Sue Gardner


Sue Gardner (born May 11, 1967)[2] is a Canadian journalist, not-for-profit executive and business executive. She was the executive director of the Wikimedia Foundation from December 2007 until May 2014,[3] and before that was the director of the Canadian Broadcasting Corporation's website and online news outlets.

In 2012, she was ranked as the 70th-most powerful woman in the world by Forbes magazine.[4] In 2013, she joined the board of Global Voices.[5] In May 2015, the Tor Project announced that Gardner would be assisting the project with the development of their long-term organizational strategy.[6] In 2018, she was announced as executive director of The Markup.[7] Gardner left this position in May 2019.

Gardner was born in Barbados.[1] She grew up in Port Hope, Ontario, Canada, the daughter of an Anglican priest and a school principal.[8] She received a degree in journalism from Ryerson University.[8]

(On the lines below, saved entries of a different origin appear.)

(** * server.js: Google sign-in, authorization policy and guarded session routes

    A shallow embedding of the three revisions of [server.js] found in the
    repository, together with the contracts of the middleware the file
    composes (Express routing, express-session, Passport, connect-flash),
    instantiated with the options the source passes to them.

    Strings are sequences of bytes (the UTF-8 text of the JavaScript string);
    all literals of the program are ASCII.  Times are milliseconds in [Z]. *)

From Stdlib Require Import ZArith String Ascii List Bool Lia.
From stdpp Require Import base option gmap strings list.

Local Open Scope string_scope.
Local Open Scope Z_scope.

(** ** JavaScript string primitives used by the source *)

Module JS.

(** [String.prototype.endsWith(searchString)] without a position argument:
    the last [length searchString] units of [s] are compared with
    [searchString]; a [searchString] longer than [s] gives [false]. *)
Definition endsWith (s searchString : string) : bool :=
  let len := String.length s in
  let searchLength := String.length searchString in
  if (len <? searchLength)%nat then false
  else String.eqb (substring (len - searchLength) searchLength s) searchString.

(** Strict equality [===] on two strings. *)
Definition strict_eq (a b : string) : bool := String.eqb a b.

Definition hex_digit (n : N) : ascii :=
  match n with
  | 0%N => "0" | 1%N => "1" | 2%N => "2" | 3%N => "3"
  | 4%N => "4" | 5%N => "5" | 6%N => "6" | 7%N => "7"
  | 8%N => "8" | 9%N => "9" | 10%N => "A" | 11%N => "B"
  | 12%N => "C" | 13%N => "D" | 14%N => "E" | _ => "F"
  end%char.

(** The characters [encodeURIComponent] leaves alone:
    [A-Z a-z 0-9 - _ . ! ~ * ' ( )]. *)
Definition uri_unreserved (c : ascii) : bool :=
  let n := N_of_ascii c in
  ((65 <=? n) && (n <=? 90) || (97 <=? n) && (n <=? 122)
   || (48 <=? n) && (n <=? 57)
   || (n =? 45) || (n =? 95) || (n =? 46) || (n =? 33) || (n =? 126)
   || (n =? 42) || (n =? 39) || (n =? 40) || (n =? 41))%N.

(** [encodeURIComponent]: every byte of the UTF-8 text outside the
    unreserved set becomes [%XX] with upper-case hexadecimal digits. *)
Fixpoint encodeURIComponent (s : string) : string :=
  match s with
  | EmptyString => EmptyString
  | String c rest =>
      if uri_unreserved c then String c (encodeURIComponent rest)
      else
        let n := N_of_ascii c in
        String "%" (String (hex_digit (n / 16)) (String (hex_digit (n mod 16))
                                                   (encodeURIComponent rest)))
  end.

End JS.

(** ** Data of the program *)

(** The object handed to [done] on success: [{ email, name, role }]. *)
Record User := { email : string; name : string; role : string }.

(** The fields of the provider's [profile] the verify callback reads.
    [emails] is [None] when the assertion carries no [emails] array; each
    entry of the array is represented by its [value]. *)
Record Profile := { emails : option (list string); displayName : string }.

#[global] Instance User_eq_dec : EqDecision User.
Proof. solve_decision. Defined.

(** The three ways the verify callback calls [done]. *)
Inductive Done :=
| done_user (user : User)          (* done(null, { email, name, role }) *)
| done_fail (message : string)     (* done(null, false, { message }) *)
| done_err.                        (* done(err, null), from the catch block *)

(** [profile.emails[0].value]; [None] stands for the TypeError thrown when
    the array or its first entry is missing. *)
Definition first_email (profile : Profile) : option string :=
  match emails profile with
  | Some (e :: _) => Some e
  | _ => None
  end.

Definition institutional_suffix : string := "@stu.pathfinder-mm.org".
Definition allow_listed : string := "avagarimike11@gmail.com".
Definition rejection_message : string :=
  "You are not a verified student of Pathfinder Institute Myanmar.".

(** *** server.js (and the identical callback of part_000) *)

(** Lines 83-90 of server.js: the pair [(role, isAuthorized)] after the
    "Custom Authorization Logic" block. *)
Definition authorize (email : string) : string * bool :=
  let role := "general" in
  let isAuthorized := false in
  if JS.endsWith email institutional_suffix || JS.strict_eq email allow_listed
  then ("student", true)
  else (role, isAuthorized).

(** The GoogleStrategy verify callback, server.js lines 80-102. *)
Definition verify (profile : Profile) : Done :=
  match first_email profile with
  | None => done_err
  | Some email =>
      let '(role, isAuthorized) := authorize email in
      if negb isAuthorized then done_fail rejection_message
      else done_user {| email := email; name := displayName profile; role := role |}
  end.

(** *** part_001: the revision with two separate if-statements *)

Module TwoIf.

(** Lines 86-97 of part_001. *)
Definition authorize (email : string) : string * bool :=
  let role := "general" in
  let isAuthorized := false in
  let '(role, isAuthorized) :=
    if JS.endsWith email institutional_suffix then ("student", true)
    else (role, isAuthorized) in
  let '(role, isAuthorized) :=
    if JS.strict_eq email allow_listed then ("student", true)
    else (role, isAuthorized) in
  (role, isAuthorized).

(** The verify callback of part_001, lines 83-109. *)
Definition verify (profile : Profile) : Done :=
  match first_email profile with
  | None => done_err
  | Some email =>
      let '(role, isAuthorized) := authorize email in
      if negb isAuthorized then done_fail rejection_message
      else done_user {| email := email; name := displayName profile; role := role |}
  end.

End TwoIf.

(** ** Responses of the Express application *)

Inductive JSON :=
| JBool (b : bool)
| JString (s : string).

(** What a request ends with.  [error_response] stands for [next(err)] and
    for an exception thrown by a handler: no route answers and the
    framework's error handler replies with status 500. *)
Inductive Response :=
| redirect (url : string)                 (* res.redirect(url) *)
| json (body : list (string * JSON))      (* res.json({ ... }) *)
| send (body : string)                    (* res.send(html) *)
| sendFile (path : list string)           (* res.sendFile(path.join(cwd, ...)) *)
| error_response.

(** ** Configuration read from the environment *)

Module Config.

(** [a || d] on an environment variable: unset and empty are falsy. *)
Definition or_default (a : option string) (d : string) : string :=
  match a with
  | Some v => if String.eqb v "" then d else v
  | None => d
  end.

(** [a === lit] on an environment variable. *)
Definition equals (a : option string) (lit : string) : bool :=
  match a with
  | Some v => String.eqb v lit
  | None => false
  end.

(** [app.get('env')]: Express sets it to [process.env.NODE_ENV ||
    'development'] when the application is created (line 14, after
    [dotenv.config()]), and the file never changes it. *)
Definition app_env (NODE_ENV : option string) : string :=
  or_default NODE_ENV "development".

Gardner began her career on Canadian Broadcasting Corporation (CBC) radio in 1990 on the program As It Happens, and worked for more than a decade as a producer, reporter and documentary maker for CBC Radio current affairs and for Newsworld International, focusing on pop culture and social issues.[9]

In March 2006, she succeeded Claude Galipeau as senior director of the CBC website and Internet platform, CBC.ca, building its staff from 35 to 160.[10][11][12]

In May 2007, Gardner resigned from CBC, and shortly thereafter began consulting for the Wikimedia Foundation as a special advisor on operations and governance.[13] In December 2007, she was hired as the foundation's executive director.[14] Over the next two years, she oversaw growth of the staff including the addition of a fundraising team, and a move of the headquarters from St. Petersburg, Florida, to San Francisco, California. In October 2009, Gardner was named by The Huffington Post as one of ten "media game changers of the year" for the impact on new media of her work for Wikimedia.[15]